It's not too late to plan that kitchen makeover you've been putting off. Or too early to think about new plants and pavers to enhance your summer landscape.

The Home & Landscape Expo, being held this weekend and next at the Metrodome, launches the home-improvement show season, which typically runs from January to April.

More than 100 exhibitors will be on hand to give advice, offer services and answer questions about everything from the latest green-building technologies to back-yard decks.

Home renovation projects will remain popular in 2012 as more homeowners continue to remodel rather than move. In fact, Remodeling Magazine listed Minneapolis as one of the 10 hottest remodeling markets last year.

At the expo, architect Chris Doehrmann of New Brighton will present a seminar designed to help renovation rookies make smart decisions when revamping their home's interiors or putting on major additions. Doehrmann said his clients' desire to stay in urban areas close to core cities and invest in fixing up existing housing stock is driving many remodeling projects.

"They have older homes that aren't laid out for the way they live today," he said. "We often knock down walls and open up rooms."

Doehrmann advises homeowners to hire an experienced residential architect to evaluate how to creatively reallocate existing space, which can be more cost-effective than adding square footage.

"The biggest way to save money is to use space you already have in a different way," he said.

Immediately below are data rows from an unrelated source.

(** ** A kernel memory *)

(** Strings that can be read or not, and bytes at an address. *)
#[local] Instance memory_helpers : Helpers := {|
  KernelString := option (list byte);
  KernelMemory := list byte;
  probe_read_kernel_str size p :=
    match p with
    | None => ([], -14)%Z
    | Some bs =>
        if size =? 0 then ([], 0%Z)
        else (take (N.to_nat size - 1) (before_nul bs) ++ [Byte.x00],
              Z.min (Z.of_nat (length (before_nul bs)) + 1) (Z.of_N size))
    end;
  probe_read_kernel m offset size :=
    if offset + size <=? len m then Some (take (N.to_nat size) (drop (N.to_nat offset) m)) else None;
  faulted := 0;
|}.

Lemma before_nul_free bs : Byte.x00 ∉ before_nul bs.
Proof.
  induction bs as [|b bs IH]; simpl; [apply not_elem_of_nil|]. destruct (is_nul b) eqn:Hb; [apply not_elem_of_nil|].
  apply not_elem_of_cons. split; [|done]. intros <-. by destruct (proj2 (is_nul_true Byte.x00) eq_refl).
Qed.

#[local] Instance memory_laws : HelperLaws.
Proof.
  refine {| string_at := fmap before_nul : KernelString → _ |}; simpl.
  - intros p s (bs & -> & ->)%fmap_Some. apply before_nul_free.
  - intros p s size (bs & -> & ->)%fmap_Some Hs. by rewrite (proj2 (N.eqb_neq _ _)) by lia.
  - intros [bs|] size; [|simpl; lia]. destruct (N.eqb_spec size 0); simpl; [lia|].
    rewrite length_app, length_take. cbn [length]. lia.
  - by intros [bs|] size.
  - intros m offset size bs. destruct (N.leb_spec (offset + size) (len m)) as [Hle|]; [|done]. intros [= <-].
    unfold len in *. rewrite length_take, length_drop. lia.
Defined.

(** A process that is not allowed to write to a file. *)
Definition the_context : BpfContext :=
  mkBpfContext true 1000 (N.shiftl 7 32 + 8) (bytes_of_string "sh" ++ replicate 14 Byte.x00).
Definition the_hierarchy (creator : option upid) : landlock_hierarchy :=
  mkHierarchy (Some (mkHierarchy None (MIN_LANDLOCK_ID + 1) 0 None)) (MIN_LANDLOCK_ID + 2) 3
    (Some (mkDetails creator (Some (bytes_of_string "sandboxer")))).
Definition the_denial (creator : option upid) : Tracepoint :=
  TpDenyAccessFs (the_hierarchy creator) true false (mkBlockers 2 16) (mkPath (mkDentry (mkSuperBlock 5) (Some (mkInode 9))))
    (Some (replicate 300 Byte.x61)).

But if a home expansion is necessary, a professional can help design an addition that fits the scale and style of the existing home and others on the block, said Doehrmann. "At the seminar, I give examples of "underachieving renovations,'" he said. "One bungalow with a second-story addition looks like one house ate the other house."

Many of today's remodeling projects reflect current design trends, such as open floor plans and larger, centrally located kitchens designed to be the hub of activity. People are also requesting a seamless transition between the old and the new.

"In the past, when you did an addition, it was obvious," he said. "Now when we're done, it flows and it looks like one house."

If you can't afford to pay for a major remodeling project all at once, it's smart to have a master plan that includes future improvements, he added.

"It's really important to do it right the first time to add to the home's value when you want to sell," he said. "Someone else coming in doesn't want to buy your mistakes."